(* ===== verification/HandoffLock.v ===== *)
(** The lock of the handoff ledger (src/handoff/store.rs, [LedgerLock]): a lock file
    made with [create_new], whose body names its owner, and which another process
    removes when it finds no live owner in it.

    Every system call is one action of one process, so a list of actions is an
    interleaving. A path names an inode: a process that made the file writes its
    body to that inode even when the path has been removed or made again. A process
    is a pid with one thread in the lock; a pid that is gone is not used again. The
    token of the file of inode [i] is [token_of i], drawn when the body is written. *)
From S2P Require Export RustTextFacts.
Local Open Scope Z_scope.

Definition LOCK_WAIT_ATTEMPTS : nat := 50.
Definition u32_max : Z := 2 ^ 32 - 1.
Definition i32_max : Z := 2 ^ 31 - 1.

(** * The body of the lock file *)

Record LockOwner := { owner_pid : Z; owner_token : rstring }.

Definition encode_owner (owner : LockOwner) : rstring :=
  lit "pid=" ++ show_Z (owner_pid owner) ++ [10] ++ lit "token=" ++ owner_token owner ++ [10].

Definition parse_lock_line (read : option Z * option rstring) (line : rstring)
    : option Z * option rstring :=
  match strip_prefix (lit "pid=") line with
  | Some value => (parse_unsigned u32_max value, read.2)
  | None =>
      match strip_prefix (lit "token=") line with
      | Some value => if is_empty value then read else (read.1, Some value)
      | None => read
      end
  end.

Definition parse_lock (text : rstring) : option LockOwner :=
  let '(pid, token) := foldl parse_lock_line (None, None) (str_lines text) in
  pid ← pid ; token ← token ; Some {| owner_pid := pid; owner_token := token |}.

(** * Processes *)

(** Where a process is, with the attempts it has left. *)
Inductive LockPc : Type :=
  | Outside
  | Trying (attempts : nat)
  | Created (inode : nat)
  | Looking (attempts : nat)
  | Seen (attempts : nat) (text : rstring)
  | Judged (attempts : nat) (text : rstring)
  | Removing (attempts : nat)
  | Holding (inode : nat)
  | Dropping (inode : nat)
  | Refused
  | Failed.
#[export] Instance LockPc_eq_dec : EqDecision LockPc.
Proof. solve_decision. Defined.

Record LockWorld := {
  lock_path : option nat;
  lock_files : gmap nat rstring;
  lock_next_inode : nat;
  lock_pcs : gmap Z LockPc
}.

Definition move (p : Z) (pc : LockPc) (s : LockWorld) : LockWorld :=
  {| lock_path := lock_path s; lock_files := lock_files s;
     lock_next_inode := lock_next_inode s; lock_pcs := <[p := pc]> (lock_pcs s) |}.
Definition set_path (path : option nat) (s : LockWorld) : LockWorld :=
  {| lock_path := path; lock_files := lock_files s;
     lock_next_inode := lock_next_inode s; lock_pcs := lock_pcs s |}.
Definition set_body (inode : nat) (text : rstring) (s : LockWorld) : LockWorld :=
  {| lock_path := lock_path s; lock_files := <[inode := text]> (lock_files s);
     lock_next_inode := lock_next_inode s; lock_pcs := lock_pcs s |}.
(** [create_new] on a free path. *)
Definition create_file (s : LockWorld) : LockWorld :=
  {| lock_path := Some (lock_next_inode s);
     lock_files := <[lock_next_inode s := []]> (lock_files s);
     lock_next_inode := S (lock_next_inode s); lock_pcs := lock_pcs s |}.
Definition end_process (p : Z) (s : LockWorld) : LockWorld :=
  {| lock_path := lock_path s; lock_files := lock_files s;
     lock_next_inode := lock_next_inode s; lock_pcs := delete p (lock_pcs s) |}.

(** [fs::read_to_string] of the path. *)
Definition lock_text (s : LockWorld) : option rstring := i ← lock_path s ; lock_files s !! i.

(** [kill(pid, 0)] finds the process. *)
Definition process_is_alive (pid : Z) (s : LockWorld) : bool :=
  (pid <=? i32_max) && (0 <? pid) && bool_decide (is_Some (lock_pcs s !! pid)).

(** * Actions *)

Inductive LockAction : Type :=
  | Enter
  | Create
  | WriteBody (written : bool)
  | GiveUp
  | ReadLock
  | Judge
  | Compare
  | Remove
  | Release
  | Unlink
  | Crash.
#[export] Instance LockAction_eq_dec : EqDecision LockAction.
Proof. solve_decision. Defined.

Section lock.
Context (token_of : nat → rstring).

Definition owner_of (p : Z) (inode : nat) : LockOwner :=
  {| owner_pid := p; owner_token := token_of inode |}.

(** [LedgerLock::acquire]. *)
Definition acquire_act (p : Z) (pc : LockPc) (a : LockAction) (s : LockWorld) : option LockWorld :=
  match pc, a with
  | Trying (S attempts), Create =>
      Some (match lock_path s with
            | None => move p (Created (lock_next_inode s)) (create_file s)
            | Some _ => move p (Looking attempts) s
            end)
  | Trying O, GiveUp => Some (move p Refused s)
  | Created inode, WriteBody true =>
      Some (move p (Holding inode) (set_body inode (encode_owner (owner_of p inode)) s))
  | Created inode, WriteBody false => Some (move p Failed (set_path None s))
  | _, _ => None
  end.

(** [reclaim_dead_owner] and [remove_if_unchanged]. *)
Definition reclaim_act (p : Z) (pc : LockPc) (a : LockAction) (s : LockWorld) : option LockWorld :=
  match pc, a with
  | Looking attempts, ReadLock =>
      Some (match lock_text s with
            | Some text => move p (Seen attempts text) s
            | None => move p (Trying attempts) s
            end)
  | Seen attempts text, Judge =>
      Some (match parse_lock text with
            | Some owner =>
                if process_is_alive (owner_pid owner) s then move p (Trying attempts) s
                else move p (Judged attempts text) s
            | None => move p (Judged attempts text) s
            end)
  | Judged attempts text, Compare =>
      Some (if bool_decide (lock_text s = Some text) then move p (Removing attempts) s
            else move p (Trying attempts) s)
  | Removing attempts, Remove => Some (move p (Trying attempts) (set_path None s))
  | _, _ => None
  end.

(** [LedgerLock::drop]. *)
Definition drop_act (p : Z) (pc : LockPc) (a : LockAction) (s : LockWorld) : option LockWorld :=
  match pc, a with
  | Holding inode, Release =>
      Some (match lock_text s ≫= parse_lock with
            | Some owner =>
                if bool_decide (owner_token owner = token_of inode) then move p (Dropping inode) s
                else move p Outside s
            | None => move p Outside s
            end)
  | Dropping _, Unlink => Some (move p Outside (set_path None s))
  | _, _ => None
  end.

Definition first_some {A} (a b : option A) : option A := match a with Some _ => a | None => b end.

(** One action of process [p], if it may take it. *)
Definition lock_act (p : Z) (a : LockAction) (s : LockWorld) : option LockWorld :=
  pc ← lock_pcs s !! p ;
  match a with
  | Crash => Some (end_process p s)
  | Enter =>
      match pc with
      | Outside | Refused | Failed => Some (move p (Trying LOCK_WAIT_ATTEMPTS) s)
      | _ => None
      end
  | _ => first_some (acquire_act p pc a s) (first_some (reclaim_act p pc a s) (drop_act p pc a s))
  end.

Fixpoint run_lock (trace : list (Z * LockAction)) (s : LockWorld) : option LockWorld :=
  match trace with
  | [] => Some s
  | (p, a) :: trace => s ← lock_act p a s ; run_lock trace s
  end.
End lock.

(** Nobody in the lock, and no lock file. *)
Definition lock_start (pids : list Z) : LockWorld :=
  {| lock_path := None; lock_files := ∅; lock_next_inode := 0;
     lock_pcs := list_to_map ((λ p, (p, Outside)) <$> pids) |}.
* * * * * * * * *
*Directions*. Each line of the records above, from the first through the one containing "body to that", is to be retyped exactly; no other line belongs.

*Task result*.
(* ===== verification/HandoffLock.v ===== *)
(** The lock of the handoff ledger (src/handoff/store.rs, [LedgerLock]): a lock file
    made with [create_new], whose body names its owner, and which another process
    removes when it finds no live owner in it.

    Every system call is one action of one process, so a list of actions is an
    interleaving. A path names an inode: a process that made the file writes its
    body to that inode even when the path has been removed or made again. A process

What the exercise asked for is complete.